Folha de S. Paulo


Escândalos de corrupção na política abalam imagem 'limpa' do Chile

No fim de 2014, o Chile recebeu mais uma vez a nota de país mais transparente da América Latina. Entre 175 nações, ficou em 21º lugar. O Brasil foi o 69º.

Apenas quatro meses depois, a imagem do Chile não é mais a mesma -o país enfrenta a pior crise desde o fim da ditadura, em 1990, e o motivo são escândalos de corrupção envolvendo políticos de quase todos os partidos e até o filho da presidente, Michelle Bachelet.

As investigações identificaram supostas doações ilegais a campanhas eleitorais com recursos que deveriam ser pagos em impostos por duas empresas: a mineradora SQM e o conglomerado financeiro Penta.

Mas o que está ferindo a imagem da presidente, que saiu do primeiro mandato com uma aprovação de 84%, é a acusação de tráfico de influência envolvendo seu filho Sebastián Dávalos.

Ele teria intermediado a liberação de empréstimo do Banco do Chile para a empresa de sua mulher. O crédito foi liberado um dia depois da eleição de Bachelet, em 2013, após Dávalos se reunir com o vice-presidente do banco.

Os chilenos se descobrem agora mais parecidos do que gostariam com seus vizinhos.

Martin Bernetti/AFP
Sebastián Dávalos deixa a Promotoria em Rancágua (a 80 km de Santiago), onde depôs
Sebastián Dávalos deixa a Promotoria em Rancágua (a 80 km de Santiago), onde depôs

"O Chile não tinha a visão cínica de México, Argentina e Brasil, de que a corrupção é um ato do cotidiano. Há um ano a corrupção não era um assunto das pessoas", diz Pablo Collada, da ONG Ciudadano Intelligente.

"As pessoas estão em parte surpresas, em parte irritadas e com medo de que sejam feitos pactos políticos às escondidas da sociedade".

Para tentar debelar a crise, o governo propôs uma reforma política que deverá eliminar a doação de empresas.

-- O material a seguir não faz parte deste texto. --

Lemma add_counter_totals id occ a target isMDT name c : job_totals id occ a →
  job_totals id (occ ++ [MkOcc target isMDT name c]) (add_counter target isMDT a (name, c)).
Proof.
  intros [? ? ? ? ? Hmd ? Hio Hmt]. destruct a as [id' rb ro wb wo mo total io mt]. cbn [ag_jobID ag_readBytes ag_readOps ag_writeBytes ag_writeOps ag_mdOps ag_totalMDOps ag_ioTargets ag_mdTargets] in *. subst.
  set (o := MkOcc target isMDT name c).
  assert (¬ is_md o → md (occ ++ [o]) = md occ) as Hmd1 by (intros; by rewrite md_snoc, decide_False).
  assert (∀ n, oc_name o ≠ n → named n (occ ++ [o]) = named n occ) as Hn1 by (intros; by rewrite named_snoc, decide_False).
  assert (named (oc_name o) (occ ++ [o]) = named (oc_name o) occ ++ [o]) as Hn2 by (by rewrite named_snoc, decide_True).
  setoid_rewrite md_seen in Hmt. unfold add_counter. case_decide as Hr; [|case_decide as Hw].
  - subst name. assert (¬ is_md o) as Hno by (intros (_ & Hnot & _); apply Hnot; left).
    split; cbn [ag_jobID ag_readBytes ag_readOps ag_writeBytes ag_writeOps ag_mdOps ag_totalMDOps ag_ioTargets ag_mdTargets]; rewrite ?Hmd1, ?(Hn1 (go "write_bytes")) by (done || by_decide); try done.
    + change (go "read_bytes") with (oc_name o). rewrite Hn2.  apply (u64_sum_snoc jc_Sum _ o).
    + change (go "read_bytes") with (oc_name o). rewrite Hn2.  apply (u64_sum_snoc jc_Samples _ o).
    + apply if_active_seen; [by_decide|done].
    + intros t. by rewrite Hmt, md_seen.
  - subst name. assert (¬ is_md o) as Hno by (intros (_ & Hnot & _); apply Hnot; right; left).
    split; cbn [ag_jobID ag_readBytes ag_readOps ag_writeBytes ag_writeOps ag_mdOps ag_totalMDOps ag_ioTargets ag_mdTargets]; rewrite ?Hmd1, ?(Hn1 (go "read_bytes")) by (done || by_decide); try done.
    + change (go "write_bytes") with (oc_name o). rewrite Hn2. apply (u64_sum_snoc jc_Sum _ o).
    + change (go "write_bytes") with (oc_name o). rewrite Hn2. apply (u64_sum_snoc jc_Samples _ o).
    + apply if_active_seen; [by_decide|done].
    + intros t. by rewrite Hmt, md_seen.
  - assert (name ∉ [go "read_bytes"; go "write_bytes"]) as Hnot by (rewrite !elem_of_cons, elem_of_nil; naive_solver).
    assert (∀ t, t ∈ io ↔ ∃ o', o' ∈ occ ++ [o] ∧ io_seen o' ∧ oc_target o' = t) as Hio'.
    { intros t. rewrite seen_snoc, Hio. unfold io_seen at 3. cbn. naive_solver. }
    destruct (isMDT && (0 <? jc_Samples c)) eqn:Hc.
    + apply andb_true_iff in Hc as [-> Hs]. apply Z.ltb_lt in Hs. assert (is_md o) as Ho by done.
      split; cbn [ag_jobID ag_readBytes ag_readOps ag_writeBytes ag_writeOps ag_mdOps ag_totalMDOps ag_ioTargets ag_mdTargets]; rewrite ?md_snoc, ?decide_True, ?Hn1 by done; try done.
      * intros n. rewrite named_snoc. cbn [oc_name o]. rewrite lookup_insert. case_decide as Hn; [|by rewrite Hmd]. subst n.
        rewrite Hmd. pose proof (u64_sum_snoc jc_Samples (named name (md occ)) o) as Hsum. cbn [oc_counter o] in Hsum.
        destruct (named name (md occ)) as [|o' l] eqn:E; cbn [default app].
        -- f_equal. cbn. by rewrite Z.add_0_r.
        -- exact (f_equal Some Hsum).
      * apply (u64_sum_snoc jc_Samples _ o).
      * intros t. rewrite elem_of_union, elem_of_singleton, Hmt. setoid_rewrite <-(decide_True (P := is_md o) (md occ ++ [o]) (md occ)) at 1; [|done].
        rewrite <-md_snoc, md_seen, seen_snoc. cbn. naive_solver.
    + assert (¬ is_md o) as Hno. { intros (Hm & _ & Hs). cbn in *. subst isMDT. apply Z.ltb_lt in Hs. by rewrite Hs in Hc. }
      split; cbn [ag_jobID ag_readBytes ag_readOps ag_writeBytes ag_writeOps ag_mdOps ag_totalMDOps ag_ioTargets ag_mdTargets]; rewrite ?Hmd1, ?Hn1 by done; try done. intros t. by rewrite Hmt, md_seen.
Qed.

O projeto recebeu a bênção de todos os partidos, que parecem negociar para sair em conjunto da crise, segundo o analista Cristóbal Bellolio, da Universidade Adolfo Ibañez.

Mas teme-se que, com esse acordo, também negociem uma espécie de anistia aos que se envolveram com financiamento ilegal no passado.

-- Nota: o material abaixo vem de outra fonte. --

(* ===== verification/Listening.v ===== *)
(** * Listening services: the tool get_listening_services

    registry/tools/listeningservices/listeningservices.go: the kernel's four tables of
    sockets, the search of /proc for the processes that hold them, and the report. *)

From Stdlib Require Import Ascii.
From stdpp Require Import base numbers gmap strings sorting list.
From S2P Require Import Prelude GoStrings GoNet GoOs GoHex.
From S2P Require Routes.

Open Scope Z_scope.

(** ** Data *)

Definition maxListeners : nat := 200.
Definition cmdlineMaxLen : nat := 80.
Definition tcpListenState : gostring := go "0A".

Record sockEntry := MkSock { so_proto : gostring; so_address : gostring; so_port : Z; so_uid : Z; so_inode : Z }.

Record Listener := MkListener {
  li_Proto : gostring; li_Address : gostring; li_Port : Z; li_Wildcard : bool; li_UID : Z;
  li_PID : Z; li_Comm : gostring; li_Cmdline : gostring
}.

Record Unresolved := MkUnresolved { un_Proto : gostring; un_Port : Z; un_Inode : Z; un_UID : Z }.

Record Summary := MkSummary { ls_TCPListeners : Z; ls_UDPSockets : Z; ls_Resolved : Z; ls_Unresolved : Z; ls_ProcessesScanned : Z; ls_FDDirsSkipped : Z }.

(** The note is about directories that could not be read. *)
Record Data := MkData { ld_Listeners : list Listener; ld_Unresolved : list Unresolved; ld_Summary : Summary; ld_Truncated : bool; ld_Note : bool }.

Record scanStats := MkStats { st_processesScanned : Z; st_fdDirsSkipped : Z }.

(** ** The tables of sockets *)

Definition word_bytes (w : Z) : list Z := map (Routes.byte_of w) [0; 8; 16; 24].

Definition parseHexIPv4 (hexStr : gostring) : option gostring :=
  if negb (length hexStr =? 8)%nat then None
  else match ParseUint16 32 hexStr with (val, None) => Some (Routes.dotted (word_bytes val)) | (_, Some _) => None end.

Definition parseHexIPv6 (hexStr : gostring) : option gostring :=
  if negb (length hexStr =? 32)%nat then None
  else
    words ← mapM (λ i, match ParseUint16 32 (take 8 (drop (i * 8) hexStr)) with (w, None) => Some w | (_, Some _) => None end) (seq 0 4);
    Some (Routes.ip16_String (words ≫= word_bytes)).

Definition parseHexPort (hexStr : gostring) : option Z :=
  match ParseUint16 16 hexStr with (port, None) => Some port | (_, Some _) => None end.

Definition atoi (s : gostring) : option Z := match strconv_Atoi s with Ret v => Some v | _ => None end.

Definition parseSocketLine (proto line : gostring) : option sockEntry :=
  let fields := strings_Fields (strings_TrimSpace line) in
  match fields with
  | sl :: localAddress :: _ :: state :: _ :: _ :: _ :: uid :: _ :: inode :: _ =>
      if decide (sl = go "sl") then None
      else if strings_HasPrefix proto (go "tcp") && negb (bool_decide (state = tcpListenState)) then None
      else
        match strings_Split localAddress ":"%char with
        | [host; hexPort] =>
            port ← parseHexPort hexPort;
            if strings_HasPrefix proto (go "udp") && (port =? 0) then None
            else
              address ← (if strings_HasSuffix proto (go "6") then parseHexIPv6 host else parseHexIPv4 host);
              uid ← atoi uid; inode ← atoi inode;
              Some (MkSock proto address port uid inode)
        | _ => None
        end
  | _ => None
  end.

Definition parseSocketFile (content proto : gostring) : list sockEntry := omap (parseSocketLine proto) (strings_Split content newline).

Definition read_table `{FileSystem} (proto : gostring) : list sockEntry :=
  match ReadFile [go "/proc"; go "net"; proto] with inl content => parseSocketFile content proto | inr _ => [] end.

Definition collectSockets `{FileSystem} : outcome (list sockEntry) :=
  match ReadFile [go "/proc"; go "net"; go "tcp"] with
  | inr _ => Err (Errorf "failed to read %s: %v")
  | inl content => Ret (parseSocketFile content (go "tcp") ++ ([go "tcp6"; go "udp"; go "udp6"] ≫= read_table))
  end.

(** ** The processes *)

(** The error [os.IsPermission] is true of. *)
Definition ErrPermission : goerr := Errorf "permission denied".

(** The inode a link of a process names. *)
Definition socket_link (target : gostring) : option Z :=
  if strings_HasPrefix target (go "socket:[") && strings_HasSuffix target (go "]")
  then atoi (take (length target - 1 - 8) (drop 8 target)) else None.

Definition scan_fd `{FileSystem} (dir : list gostring) (pid : Z) (m : gmap Z Z) (fd : dir_entry) : gmap Z Z :=
  match Readlink (dir ++ [de_Name fd]) with
  | inr _ => m
  | inl target => match socket_link target with Some inode => <[inode := pid]> m | None => m end
  end.

Definition scan_process `{FileSystem} (st : gmap Z Z * scanStats) (entry : dir_entry) : gmap Z Z * scanStats :=
  let '(m, MkStats scanned skipped) := st in
  if negb (de_IsDir entry) then st
  else
    match atoi (de_Name entry) with
    | None => st
    | Some pid =>
        let fdDir := [go "/proc"; de_Name entry; go "fd"] in
        match ReadDir fdDir with
        | inr e => (m, MkStats scanned (if decide (e = ErrPermission) then skipped + 1 else skipped))
        | inl fds => (foldl (scan_fd fdDir pid) m fds, MkStats (scanned + 1) skipped)
        end
    end.

(** [canceled] is the entry before which the context has ended, if it ends. *)
Definition buildInodePIDMap `{FileSystem} (canceled : option nat) : outcome (gmap Z Z * scanStats) :=
  match ReadDir [go "/proc"] with
  | inr _ => Err (Errorf "failed to read %s: %v")
  | inl entries =>
      if match canceled with Some n => (n <? length entries)%nat | None => false end then Err (Errorf "context canceled")
      else Ret (foldl scan_process (∅, MkStats 0 0) entries)
  end.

"O que vai acontecer com esses políticos? Eles vão perder o foro privilegiado? Vão para a cadeia? Vão perder o mandato? É uma série de perguntas que está no ar e está colocando em jogo a institucionalidade no Chile", afirma Collada.

Na avaliação de Bellolio, qualquer sinal de impunidade aos políticos investigados seria rechaçado amplamente pela população chilena, que até agora não saiu às ruas.

De alguma maneira, porém, algo simbólico se perdeu em meio a essa crise. Viu-se que a cultura da legalidade, tão amplamente difundida no Chile, escapou até à família presidencial.

CÍRCULO PRÓXIMO

Mesmo que o filho de Bachelet não seja processado, afirma Bellolio, o dano "ético-político" é mais relevante.

"Se é verdade que o financiamento ilegal de campanhas afetou o grupo de Bachelet e poderia até chegar a ela, trata-se de uma prática tão difundida que duvido que ela teria que pagar por isso. Mas o caso de seu filho é diferente e instala um foco de suspeita em seu circulo próximo", diz Bellolio.

Depois da denúncia, Bachelet afastou o filho do governo (ele chefiava a área sócio-cultural) e afirmou desconhecer a reunião com o executivo do Banco do Chile.

"Bachelet disse aos chilenos que tomou conhecimento do caso pela imprensa. Se amanhã descobrirem que não é verdade, ela pagará o custo por mentir, mas não por corrupção", afirma Bellolio.

Na última semana, a presidente fez declarações para tentar reduzir o mal-estar provocado pela desconfiança geral que acometeu os chilenos.

"Pode ser que haja corrupção no Chile, mas ela não é generalizada. Nem todo mundo é corrupto em nosso país", disse a presidente.

Com sua popularidade no nível mais baixo desde que chegou ao poder pela primeira vez, em 2006, Bachelet terá que enfrentar o desafio de sair da crise que paralisou seu governo apenas um ano após a eleição.